Fig 3. Knock-down of fak1a and fak1b phenocopies the Paxillin morphant phenotype.

(A) Western blot analysis of FAK protein levels in Paxillin-deficient zebrafish embryos compared to control-injected embryos. For each sample 50 embryos were pooled and 20 μg of protein lysate were loaded per lane. The figure shows one representative western blot out of three independent experiments. (B, C) Quantitative real time PCR of Paxillin-depleted and control-injected embryos showed no significant (ns) alteration of fak1a (n = 3; *P = 0.9017) (B) and fak1b (n = 3; *P = 0.8878) (C) mRNA expression. For statistical analysis student’s t-test was performed. (D-F) Lateral view of MO1-fak1a/fak1b (D) and 5bp-mismatch-MOs (MO1-control) (E) injected embryos at 72 hpf. Embryos co-injected with 2.7 ng of MO1-fak1a and 2.15 ng of MO1-fak1b showed a severe heart failure phenotype whereas injection of the same amount of fak1a and fak1b 5bp-mismatch MOs (MO1-control) caused no significant pathological cardiac phenotype (F) (n = 3; *P<0.0001). (G) FS measurements of FAK morphant ventricles at 36, 48 and 72 hpf. FS of FAK double-knock-down morphant ventricles was slightly reduced to 56.38% ± 5.85% compared to corresponding 5bp-mismatch-MO injected embryos (FS: 62.4% ± 5.77%) at 36 hpf. At 48 hpf, FS in FAK morphants was reduced to 63.57% ± 9.18% compared to control morphants (70.33% ± 3.72%), whereas ventricular chambers of FAK-deficient embryos became almost silent (FS: 2.6% ± 3.71%) compared to controls (FS: 69.33% ± 4.36%) at 72 hpf (n = 5–8 individuals per time point). (H) Western blot analysis of Paxillin levels in control-, MO1-fak1a/fak1b- and MO1-paxillin-injected embryos. Paxillin protein levels are severely reduced after targeted knock-down of FAK and Paxillin, respectively. For each sample 50 embryos were pooled and 20 μg of protein lysate were loaded per lane. The figure shows one representative western blot out of three independent experiments. (I) Quantitative real time PCR of FAK-depleted and control-injected embryos showed no significant (ns) alteration of paxillin mRNA expression (n = 3; *P = 0.0937). For statistical analysis student’s t-test was performed. (J) Western blot analysis of embryos co-injected with zebrafish paxillin mRNA and MO2-paxillin compared with embryos injected with MO2-paxillin or paxillin mRNA alone. Ectopic expression of zebrafish paxillin mRNA was able to restore FAK protein expression. For each sample 50 embryos were pooled and 20 μg of protein lysate were loaded per lane. Error bars indicate s.d.
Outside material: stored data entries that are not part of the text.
(** A queue lease is exclusive: whatever order the rows are visited in, a
    queue row that was leased is not leased again before the lease has run
    out. *)
Theorem queue_lease_exclusive scan1 scan2 d owner owner' seconds seconds' now now' k d1 :
  (∀ m, scan1 m ≡ₚ map_to_list m) → (∀ m, scan2 m ≡ₚ map_to_list m) →
  (0 ≤ seconds)%Z → (now + seconds * 1000 ≤ i64_max)%Z → (0 ≤ now)%Z → (now' ≤ now + seconds * 1000)%Z →
  claim_dispatch_queue_job scan1 d owner seconds now = (Some k, d1) →
  (claim_dispatch_queue_job scan2 d1 owner' seconds' now').1 ≠ Some k.
Proof.
  intros Hs1 Hs2 Hsec Hmax Hnow Hlt. unfold claim_dispatch_queue_job at 1.
  destruct (head _) as [[key q]|] eqn:Hh; [|done]. intros [= -> <-].
  unfold claim_dispatch_queue_job. destruct (head (merge_sort _ (List.filter _ (scan2 _)))) as [[key' q']|] eqn:Hh';
    [|done]. simpl. intros [= ->].
  assert (Hin : (k, q') ∈ List.filter (λ kv, queue_ready now' kv.2) (scan2 (db_queue
    (set_queue d (alter (λ r, mkQueueRow (qr_available_at r) (qr_priority r) (qr_created_at r) (Some owner)
      (Some (i64_saturating_add now (i64_saturating_mul (Z.max seconds 0) 1000)))) k (db_queue d)))))).
  { apply head_Some_elem_of in Hh'. by rewrite merge_sort_Permutation in Hh'. }
  apply list_elem_of_In, filter_In in Hin as [Hin Hready]. apply list_elem_of_In in Hin.
  rewrite Hs2, elem_of_map_to_list in Hin. simpl in Hin.
  apply lookup_alter_Some in Hin as [(_ & q0 & _ & ->)|[Hne _]]; [|done].
  unfold queue_ready in Hready. simpl in Hready. apply andb_true_iff in Hready as [_ Hl%Z.ltb_lt].
  unfold i64_saturating_add, i64_saturating_mul, i64_max, i64_min in *. lia.
Qed.

(** ** The scheduler *)

Lemma queued_job_info_Some d o j wf ver target_org target_device attempt :
  queued_job_info d o j = Some (wf, ver, target_org, target_device, attempt) →
  ∃ row b batch, db_jobs d !! (o, j) = Some row ∧ row_state row = "queued"
    ∧ jt_batch_id row = Some b ∧ db_batches d !! (o, b) = Some batch
    ∧ sb_device_organization_id batch = Some target_org ∧ sb_device_id batch = Some target_device
    ∧ wf = sj_workflow_id (jt_job row) ∧ ver = sj_workflow_version (jt_job row)
    ∧ attempt = sj_attempt (jt_job row).
Proof.
  unfold queued_job_info. intros Hi. apply bind_Some in Hi as (row & Hrow & Hi).
  apply bind_Some in Hi as (b & Hb & Hi). apply bind_Some in Hi as (batch & Hbatch & Hi).
  apply bind_Some in Hi as (t & Ht & Hi). apply bind_Some in Hi as (dev & Hdev & Hi).
  destruct (String.eqb_spec (row_state row) "queued"); [|done]. simplify_eq. eauto 15.
Qed.

(** The scheduler binds a job to the device its batch names: dispatching a
    leased job leaves registry and store as they were, or the job was queued,
    the session of exactly that device offers its workflow and had room, and
    then the job is received by that session, holds one reservation there,
    waits in the outbox and has left the queue. *)
Theorem scheduler_binds_target r d o j now r' d' :
  dispatch_queued_job r d o j now = Ok (r', d') →
  (r' = r ∧ d' = d)
  ∨ ∃ row b batch target_org target_device s s',
      db_jobs d !! (o, j) = Some row ∧ row_state row = "queued"
      ∧ jt_batch_id row = Some b ∧ db_batches d !! (o, b) = Some batch
      ∧ sb_device_organization_id batch = Some target_org ∧ sb_device_id batch = Some target_device
      ∧ sr_inner r !! session_key target_org target_device = Some s
      ∧ offers_workflow (sj_workflow_id (jt_job row)) (sj_workflow_version (jt_job row)) (ws_view s) = true
      ∧ has_room s = true
      ∧ sr_inner r' !! session_key target_org target_device = Some s'
      ∧ ws_pending_reservations s'
        = {[ dispatch_command_id j (sj_attempt (jt_job row)) ]} ∪ ws_pending_reservations s
      ∧ db_jobs d' !! (o, j) = Some (with_job row (bind_job (jt_job row)
          (vw_organization_id (ws_view s)) (vw_worker_id (ws_view s)) (vw_session_id (ws_view s)) now))
      ∧ is_Some (db_outbox d' !! (o, j, sj_attempt (jt_job row)))
      ∧ db_queue d' !! (o, j) = None.
Proof.
  unfold dispatch_queued_job. destruct (queued_job_info d o j) as [[[[[wf ver] torg] tdev] attempt]|] eqn:Hi;
    [|by intros [= <- <-]; left].
  apply queued_job_info_Some in Hi as (row & b & batch & Hrow & Hq & Hb & Hbatch & Ht & Hdev & -> & -> & ->).
  intros (a & Ha%ok_or_Ok & Hc)%bind_Ok.
  assert (a = sj_attempt (jt_job row)) as -> by (revert Ha; unfold u32_try_from; destruct (_ || _); congruence).
  unfold reserve_capacity_on in Hc. destruct (sr_inner r !! _) as [s|] eqn:Hs; [|by injection Hc as <- <-; left].
  destruct (_ || _) eqn:Hroom; [by injection Hc as <- <-; left|]. bool_cases.
  destruct (take_slot _ s) as [s'|] eqn:Htake; [|by injection Hc as <- <-; left].
  apply take_slot_Some in Htake as [_ ->]. unfold bind_queued_job in Hc. rewrite Hrow, Hq in Hc. simpl in Hc.
  injection Hc as <- <-. right. exists row, b, batch, torg, tdev, s. eexists. simpl.
  rewrite lookup_insert_eq. split_and!; try done.
  - destruct (db_outbox d !! _); simpl; by rewrite lookup_insert_eq.
  - destruct (db_outbox d !! _) eqn:Ho; simpl; [by rewrite Ho|]. rewrite lookup_insert_eq. eauto.
  - destruct (db_outbox d !! _); simpl; by rewrite lookup_delete_eq.
Qed.

(** ** Witnesses *)
Module BatchExample.
Definition ser (_ : list string) : string := "[]".
Definition batch : BatchInsert := mkBatchInsert "b1" "acme" "u" "user" (Some "u") "w" "1" None "{}" "{}"
  (Some "acme") (Some "gpu") 2 None.
Definition child (id : string) (index : Z) : BatchChildJob := mkBatchChildJob id index None "{}" [].
Definition children : list BatchChildJob := [child "j1" 0; child "j2" 1].
Definition idem (hash : string) : BatchIdempotencyInsert :=
  mkBatchIdempotencyInsert "acme" "user" "u" "/batches" "key" hash "b1".
Definition policy : QuotaPolicy := mkQuotaPolicy 5 100 10 60 10 0.
(** "acme" has no jobs; its device "gpu" was last seen at [seen]. *)
Definition db (seen : Z) : Db :=
  mkDb ∅ ∅ ∅ ∅ {[ "acme" := policy ]} {[ "acme" := mkQuotaUsage 0 0 0 0 0 ]} ∅ ∅ ∅
    {[ ("acme", "gpu") := mkWorkerTableRow None (Some "s1") seen "acme" "gpu" "1" "{}" ]} ∅ ∅ ∅ ∅.
Definition commit (d : Db) (hash : string) :=
  commit_new_batch ser StoreExample.rules d batch children [] (Some (idem hash)) None 1000.
Definition submitted (seen : Z) : Db :=
  match commit (db seen) "h1" with Ok (_, d) => d | Err _ => db seen end.
Lemma commit_ok : commit (db 0) "h1" = Ok (BatchCreated, submitted 0).
Proof. vm_compute. reflexivity. Qed.

Definition scan (m : gmap (string * string) QueueRow) := map_to_list m.
(** The device offers the workflow and has room for two jobs, or is full. *)
Definition registry (active : Z) : SessionRegistry :=
  (Sessions.insert SessionRegistry_default (mkWorkerSession
    (mkWorkerView "acme" None "gpu" "s1" "lab" "gpu"
       (mkWorkerCapabilities [mkWorkflowCapability "w" "1" [] None] 1 1 false ∅) active 0 0)
    None ∅ ∅ ∅ 0)).1.2.
Definition leased : Db := (claim_dispatch_queue_job scan (submitted 0) "hub-scheduler" 30 2000).2.

Lemma db_quota_ok seen : quota_ok (db seen).
Proof.
  split.
  - intros o u. simpl. rewrite lookup_singleton_Some. by intros [<- <-].
  - intros k Hk. simpl in Hk. set_solver.
  - intros k r. simpl. by rewrite lookup_empty.
Qed.
Lemma db_queue_ok seen : queue_ok (db seen).
Proof. split; intros k x; simpl; by rewrite lookup_empty. Qed.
Fig 4. Vinculin protein levels are severely decreased in Paxillin- and FAK-deficient zebrafish embryos.

(A) Western blot analysis of MO-mediated Paxillin inactivation (MO1-paxillin) led to severely reduced Vinculin protein levels in vivo. Similar to loss of Paxillin, targeted ablation of FAK (MO1-fak1a/fak1b) also resulted in degradation of Vinculin, whereas Vinculin levels in control-injected embryos were completely unaffected. For each sample 50 embryos were pooled and 20 μg of protein lysate were loaded per lane. The figure shows one representative western blot out of three independent experiments. (B) Western blot analysis of embryos co-injected with zebrafish paxillin mRNA and MO2-paxillin compared with embryos injected with MO-paxillin or paxillin mRNA alone. Ectopic expression of zebrafish paxillin mRNA was able to restore Vinculin protein levels. For each sample 50 embryos were pooled and 20 μg of protein lysate were loaded per lane. (C, D) Bar graphs compare average of vinculin mRNA expression in Paxillin- (n = 3; *P = 0.1179) (C) and FAK-depleted (n = 3; *P = 0.8427) (D) compared to control-injected embryos. For statistical analysis student’s t-test was performed.

Fig 5. Vinculin does not localize to focal adhesion sites in Paxillin- and FAK-deficient zebrafish embryos.

(A-C) Co-immunostaining of dissected embryonic (72 hpf) zebrafish hearts with antibodies against β-Catenin (red) and Vinculin (green) of control- (A), MO1-fak1a/fak1b- (B) and MO1-paxillin- (C) injected hearts. Arrow heads indicate focal adhesion sites. Scale bar 5μM.